Si elle en avait eu besoin, la pensée de ce qui l’attendait hors de l’aula lui aurait remonté le moral. Elle entendait d’ailleurs le joyeux brouhaha qui accompagnait chacune de ses interventions publiques. Intéresser les gens à l’ethnologie était sa plus belle réussite, son plus beau titre, sa plus grande audace. Comment les mandarins de l’intelligentsia avaient-ils pu passer à côté de cet acte civique, les imbéciles ? Comment pouvaient-ils encore considérer les « gens du dehors » comme des ignares incapables de saisir les finesses d’une explication, quelle qu’elle soit ?

Joséphine regarda discrètement sa montre. Elle serra quelques mains aussi molles que les applaudissements, tout en écoutant les voix impatientes qui attendaient sa sortie. Elle mit la main dans sa poche pour en sortir la petite boîte carrée en carton. Elle fit glisser son contenu dans sa paume : des Smarties. Elle en avait toujours sur elle. Quand elle rédigeait ses premiers travaux universitaires, elle avait pris l’habitude de vider le contenu d’une boîte sur son bureau. Elle suçotait le sucre coloré des bonbons, un à un, jusqu’à ce que la coque fondue cède et que le chocolat, tiédi pas la chaleur de sa bouche, se répande sur sa langue. Cette sensation la réconfortait au-delà de tout. Les roses étaient ses préférés, sans doute parce qu’ils étaient les plus rares.

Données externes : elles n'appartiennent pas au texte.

(* ===== verification/TarFormat.v ===== *)
(** * tar/format.go: header blocks, their fields, magic values and checksum

    A [block] is a byte list of length 512. A header view ([headerV7],
    [headerGNU], [headerSTAR], [headerUSTAR]) is a set of fields of the same
    array, so a field is its offset and size; [getF] and [setF] read and
    overwrite it. *)
From S2P Require Import Prelude GoInt GoString GoTime TarStrconv.
Open Scope go_scope.

Definition formatUnknown : Z := Z.shiftl 1 0 / 2.
Definition formatV7 : Z := Z.shiftl 1 1 / 2.
Definition formatGNU : Z := Z.shiftl 1 2 / 2.
Definition formatSTAR : Z := Z.shiftl 1 3 / 2.
Definition formatUSTAR : Z := Z.shiftl 1 4 / 2.
Definition formatPAX : Z := Z.shiftl 1 5 / 2.

Definition magicGNU : bytes := str "ustar ".
Definition versionGNU : bytes := [32; 0].
Definition magicUSTAR : bytes := str "ustar" ++ [0].
Definition versionUSTAR : bytes := str "00".
Definition trailerSTAR : bytes := str "tar" ++ [0].

Definition blockSize : Z := 512.
Definition nameSize : Z := 100.
Definition prefixSize : Z := 155.

Definition block : Type := bytes.
Definition zeroBlock : block := replicate 512 0.

Record field := Field { f_off : nat; f_size : nat }.

Definition getF (f : field) (b : block) : bytes := take (f_size f) (drop (f_off f) b).
Definition setF (f : field) (s : bytes) (b : block) : block := splice (f_off f) s b.

Module V7.
Definition Name := Field 0 100.
Definition Mode := Field 100 8.
Definition UID := Field 108 8.
Definition GID := Field 116 8.
Definition Size := Field 124 12.
Definition ModTime := Field 136 12.
Definition Chksum := Field 148 8.
Definition TypeFlag := Field 156 1.
Definition LinkName := Field 157 100.
End V7.

Module GNU.
Definition Magic := Field 257 6.
Definition Version := Field 263 2.
Definition UserName := Field 265 32.
Definition GroupName := Field 297 32.
Definition DevMajor := Field 329 8.
Definition DevMinor := Field 337 8.
Definition AccessTime := Field 345 12.
Definition ChangeTime := Field 357 12.
Definition Sparse := Field 386 97.
Definition RealSize := Field 483 12.
End GNU.

Module STAR.
Definition Magic := Field 257 6.
Definition Version := Field 263 2.
Definition UserName := Field 265 32.
Definition GroupName := Field 297 32.
Definition DevMajor := Field 329 8.
Definition DevMinor := Field 337 8.
Definition Prefix := Field 345 131.
Definition AccessTime := Field 476 12.
Definition ChangeTime := Field 488 12.
Definition Trailer := Field 508 4.
End STAR.

Module USTAR.
Definition Magic := Field 257 6.
Definition Version := Field 263 2.
Definition UserName := Field 265 32.
Definition GroupName := Field 297 32.
Definition DevMajor := Field 329 8.
Definition DevMinor := Field 337 8.
Definition Prefix := Field 345 155.
End USTAR.

(** A sparse array is a slice of 24-byte entries and one trailing byte. *)
Definition sparseArray : Type := bytes.
Definition Entry (s : sparseArray) (i : nat) : bytes := drop (i * 24) s.
Definition MaxEntries (s : sparseArray) : nat := (length s / 24)%nat.
Definition IsExtended (s : sparseArray) : bytes := take 1 (drop (24 * MaxEntries s) s).
Definition sparseNodeOffset (s : bytes) : bytes := take 12 s.
Definition sparseNodeNumBytes (s : bytes) : bytes := take 12 (drop 12 s).

Fixpoint checksumLoop (i unsigned signed : Z) (b : bytes) : Z * Z :=
  match b with
  | [] => (unsigned, signed)
  | c :: b' =>
      let c := if (148 <=? i) && (i <? 156) then 32 else c in
      checksumLoop (i + 1) (int64 (unsigned + uint8 c)) (int64 (signed + int8 c)) b'
  end.

Definition ComputeChecksum (b : block) : Z * Z := checksumLoop 0 0 0 b.

Definition GetFormat (b : block) : Z :=
  let '(err, value) := parseOctal None (getF V7.Chksum b) in
  let '(chksum1, chksum2) := ComputeChecksum b in
  if bool_decide (err <> None) || (negb (value =? chksum1) && negb (value =? chksum2))
  then formatUnknown
  else
    let magic := getF USTAR.Magic b in
    let version := getF USTAR.Version b in
    let trailer := getF STAR.Trailer b in
    if bool_decide (magic = magicUSTAR) && bool_decide (trailer = trailerSTAR) then formatSTAR
    else if bool_decide (magic = magicUSTAR) then formatUSTAR
    else if bool_decide (magic = magicGNU) && bool_decide (version = versionGNU) then formatGNU
    else formatV7.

Près de la porte de l’aula, un jeune homme vêtu de velours brun, une casquette vissée sur la tête, les traits tirés, l’air perdu semblait guetter le moindre de ses mouvements. Elle l’avait repéré durant la conférence et elle aurait pu parier qu’il ne s’agissait ni d’un professeur ni d’un étudiant. Comment était-il entré ? Personne ne lui prêtait attention. Assis sur le côté de la salle, il avait bien été le seul à boire ses paroles. Le seul aussi qui paraissait comprendre les propos présentés et les idées qu’elle essayait de défendre. Sa thèse d’une possible filiation entre les masques traditionnels portés à carnaval dans les régions méditerranéennes et une forme de « chamanisme » préchrétien avait déjà fait couler beaucoup d’encre. Elle avait au moins le mérite de hérisser le poil de ses collègues avec des arguments parfois un peu trop novateurs. Elle fixa le jeune homme aux cheveux noirs et à la peau olivâtre droit dans les yeux, tentant de déchiffrer ses intentions. Il en fit autant sans baisser le regard. Ses yeux verts, presque jaunes, intenses, tout droit sortis d’un autre temps semblaient dire : je te connais ou, mieux, je te reconnais. Un instant suspendu, comme elle les aimait. Il lui fit un signe de tête qu’elle comprit immédiatement et auquel elle répondit brièvement par un sourire entendu. Ils se verraient plus tard. Il la trouverait et viendrait lui parler. Elle était impatiente.